Nothing in the entries below may be altered; print them as they stand.

MATERIAL PROVIDED: Begin

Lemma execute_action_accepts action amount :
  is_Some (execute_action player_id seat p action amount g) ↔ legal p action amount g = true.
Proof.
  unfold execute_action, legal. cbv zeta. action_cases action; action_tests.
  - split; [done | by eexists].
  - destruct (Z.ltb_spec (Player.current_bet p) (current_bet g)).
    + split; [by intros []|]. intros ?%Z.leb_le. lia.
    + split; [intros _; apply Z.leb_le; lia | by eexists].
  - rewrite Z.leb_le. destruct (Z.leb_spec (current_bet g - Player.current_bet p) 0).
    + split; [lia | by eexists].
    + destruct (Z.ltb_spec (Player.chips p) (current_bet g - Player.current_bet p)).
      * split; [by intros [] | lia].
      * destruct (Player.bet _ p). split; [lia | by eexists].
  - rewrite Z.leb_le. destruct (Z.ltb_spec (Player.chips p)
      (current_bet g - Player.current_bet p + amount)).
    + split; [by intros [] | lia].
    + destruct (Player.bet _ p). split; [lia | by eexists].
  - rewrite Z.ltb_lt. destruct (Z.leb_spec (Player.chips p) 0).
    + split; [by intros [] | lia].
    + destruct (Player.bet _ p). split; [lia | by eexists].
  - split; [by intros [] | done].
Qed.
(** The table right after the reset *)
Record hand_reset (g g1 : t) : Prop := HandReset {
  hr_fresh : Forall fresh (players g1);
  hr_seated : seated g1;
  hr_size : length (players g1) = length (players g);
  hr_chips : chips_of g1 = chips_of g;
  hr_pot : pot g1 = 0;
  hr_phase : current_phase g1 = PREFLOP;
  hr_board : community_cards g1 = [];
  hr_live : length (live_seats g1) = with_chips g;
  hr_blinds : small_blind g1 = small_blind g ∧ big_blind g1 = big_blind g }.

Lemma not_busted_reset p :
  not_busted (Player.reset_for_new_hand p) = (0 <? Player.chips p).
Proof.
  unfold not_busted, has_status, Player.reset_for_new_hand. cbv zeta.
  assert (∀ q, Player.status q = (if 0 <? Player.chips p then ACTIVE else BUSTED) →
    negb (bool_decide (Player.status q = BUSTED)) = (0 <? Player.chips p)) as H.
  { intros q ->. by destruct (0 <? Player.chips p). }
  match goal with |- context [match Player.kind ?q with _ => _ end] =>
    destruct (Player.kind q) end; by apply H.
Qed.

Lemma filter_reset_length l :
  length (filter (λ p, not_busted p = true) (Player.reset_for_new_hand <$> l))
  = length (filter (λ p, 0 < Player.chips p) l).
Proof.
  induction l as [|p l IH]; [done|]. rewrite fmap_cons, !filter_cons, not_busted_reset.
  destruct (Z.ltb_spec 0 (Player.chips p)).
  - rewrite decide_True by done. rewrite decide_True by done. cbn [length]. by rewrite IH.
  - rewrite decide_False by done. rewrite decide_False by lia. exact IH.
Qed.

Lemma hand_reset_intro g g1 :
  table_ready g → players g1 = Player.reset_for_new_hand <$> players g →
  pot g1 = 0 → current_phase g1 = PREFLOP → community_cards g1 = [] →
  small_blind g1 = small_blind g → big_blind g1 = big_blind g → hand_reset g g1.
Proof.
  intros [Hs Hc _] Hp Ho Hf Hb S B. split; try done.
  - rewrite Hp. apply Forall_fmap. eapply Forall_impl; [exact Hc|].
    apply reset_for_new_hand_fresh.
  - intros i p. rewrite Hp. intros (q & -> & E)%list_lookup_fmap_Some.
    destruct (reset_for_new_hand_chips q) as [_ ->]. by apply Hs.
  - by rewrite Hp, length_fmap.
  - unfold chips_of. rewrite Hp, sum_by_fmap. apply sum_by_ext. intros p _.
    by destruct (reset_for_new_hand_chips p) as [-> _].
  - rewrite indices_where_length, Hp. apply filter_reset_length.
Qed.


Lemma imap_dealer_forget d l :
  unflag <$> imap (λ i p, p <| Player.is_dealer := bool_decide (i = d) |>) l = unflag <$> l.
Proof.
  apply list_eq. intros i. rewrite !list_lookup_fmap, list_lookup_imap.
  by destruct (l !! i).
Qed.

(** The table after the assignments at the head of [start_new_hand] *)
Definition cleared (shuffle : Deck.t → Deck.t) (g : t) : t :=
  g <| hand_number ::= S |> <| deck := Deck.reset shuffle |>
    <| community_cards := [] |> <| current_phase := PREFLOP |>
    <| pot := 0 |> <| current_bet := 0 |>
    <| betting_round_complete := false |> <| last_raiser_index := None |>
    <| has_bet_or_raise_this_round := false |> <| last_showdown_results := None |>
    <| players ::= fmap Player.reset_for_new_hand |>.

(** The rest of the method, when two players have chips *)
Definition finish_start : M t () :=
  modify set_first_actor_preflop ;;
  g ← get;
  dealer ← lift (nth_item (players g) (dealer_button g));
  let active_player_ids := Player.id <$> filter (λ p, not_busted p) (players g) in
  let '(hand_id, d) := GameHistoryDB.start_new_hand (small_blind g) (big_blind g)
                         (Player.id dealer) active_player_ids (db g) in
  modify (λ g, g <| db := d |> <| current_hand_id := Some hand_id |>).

MATERIAL PROVIDED: End

__TASK RESPONSE__:
Lemma execute_action_accepts action amount :
  is_Some (execute_action player_id seat p action amount g) ↔ legal p action amount g = true.
Proof.
  unfold execute_action, legal. cbv zeta. action_cases action; action_tests.
  - split; [done | by eexists].
  - destruct (Z.ltb_spec (Player.current_bet p) (current_bet g)).
    + split; [by intros []|]. intros ?%Z.leb_le. lia.
    + split; [intros _; apply Z.leb_le; lia | by eexists].
  - rewrite Z.leb_le. destruct (Z.leb_spec (current_bet g - Player.current_bet p) 0).
    + split; [lia | by eexists].
    + destruct (Z.ltb_spec (Player.chips p) (current_bet g - Player.current_bet p)).
      * split; [by intros [] | lia].
      * destruct (Player.bet _ p). split; [lia | by eexists].
  - rewrite Z.leb_le. destruct (Z.ltb_spec (Player.chips p)
      (current_bet g - Player.current_bet p + amount)).
    + split; [by intros [] | lia].
    + destruct (Player.bet _ p). split; [lia | by eexists].
  - rewrite Z.ltb_lt. destruct (Z.leb_spec (Player.chips p) 0).
    + split; [by intros [] | lia].
    + destruct (Player.bet _ p). split; [lia | by eexists].
  - split; [by intros [] | done].
Qed.
(** The table right after the reset *)
Record hand_reset (g g1 : t) : Prop := HandReset {
  hr_fresh : Forall fresh (players g1);
  hr_seated : seated g1;
  hr_size : length (players g1) = length (players g);
  hr_chips : chips_of g1 = chips_of g;
  hr_pot : pot g1 = 0;
  hr_phase : current_phase g1 = PREFLOP;
  hr_board : community_cards g1 = [];
  hr_live : length (live_seats g1) = with_chips g;
  hr_blinds : small_blind g1 = small_blind g ∧ big_blind g1 = big_blind g }.

Lemma not_busted_reset p :
  not_busted (Player.reset_for_new_hand p) = (0 <? Player.chips p).
Proof.
  unfold not_busted, has_status, Player.reset_for_new_hand. cbv zeta.
  assert (∀ q, Player.status q = (if 0 <? Player.chips p then ACTIVE else BUSTED) →
    negb (bool_decide (Player.status q = BUSTED)) = (0 <? Player.chips p)) as H.
  { intros q ->. by destruct (0 <? Player.chips p). }
  match goal with |- context [match Player.kind ?q with _ => _ end] =>
    destruct (Player.kind q) end; by apply H.
Qed.

Lemma filter_reset_length l :
  length (filter (λ p, not_busted p = true) (Player.reset_for_new_hand <$> l))
  = length (filter (λ p, 0 < Player.chips p) l).
Proof.
  induction l as [|p l IH]; [done|]. rewrite fmap_cons, !filter_cons, not_busted_reset.
  destruct (Z.ltb_spec 0 (Player.chips p)).
  - rewrite decide_True by done. rewrite decide_True by done. cbn [length]. by rewrite IH.
  - rewrite decide_False by done. rewrite decide_False by lia. exact IH.
Qed.

Lemma hand_reset_intro g g1 :
  table_ready g → players g1 = Player.reset_for_new_hand <$> players g →
  pot g1 = 0 → current_phase g1 = PREFLOP → community_cards g1 = [] →
  small_blind g1 = small_blind g → big_blind g1 = big_blind g → hand_reset g g1.
Proof.
  intros [Hs Hc _] Hp Ho Hf Hb S B. split; try done.
  - rewrite Hp. apply Forall_fmap. eapply Forall_impl; [exact Hc|].
    apply reset_for_new_hand_fresh.
  - intros i p. rewrite Hp. intros (q & -> & E)%list_lookup_fmap_Some.
    destruct (reset_for_new_hand_chips q) as [_ ->]. by apply Hs.
  - by rewrite Hp, length_fmap.
  - unfold chips_of. rewrite Hp, sum_by_fmap. apply sum_by_ext. intros p _.
    by destruct (reset_for_new_hand_chips p) as [-> _].
  - rewrite indices_where_length, Hp. apply filter_reset_length.
Qed.


Lemma imap_dealer_forget d l :
  unflag <$> imap (λ i p, p <| Player.is_dealer := bool_decide (i = d) |>) l = unflag <$> l.
Proof.
  apply list_eq. intros i. rewrite !list_lookup_fmap, list_lookup_imap.
  by destruct (l !! i).
Qed.

(** The table after the assignments at the head of [start_new_hand] *)
Definition cleared (shuffle : Deck.t → Deck.t) (g : t) : t :=
  g <| hand_number ::= S |> <| deck := Deck.reset shuffle |>
    <| community_cards := [] |> <| current_phase := PREFLOP |>
    <| pot := 0 |> <| current_bet := 0 |>
    <| betting_round_complete := false |> <| last_raiser_index := None |>
    <| has_bet_or_raise_this_round := false |> <| last_showdown_results := None |>
    <| players ::= fmap Player.reset_for_new_hand |>.

(** The rest of the method, when two players have chips *)
Definition finish_start : M t () :=
  modify set_first_actor_preflop ;;
  g ← get;
  dealer ← lift (nth_item (players g) (dealer_button g));
  let active_player_ids := Player.id <$> filter (λ p, not_busted p) (players g) in
  let '(hand_id, d) := GameHistoryDB.start_new_hand (small_blind g) (big_blind g)
                         (Player.id dealer) active_player_ids (db g) in
  modify (λ g, g <| db := d |> <| current_hand_id := Some hand_id |>).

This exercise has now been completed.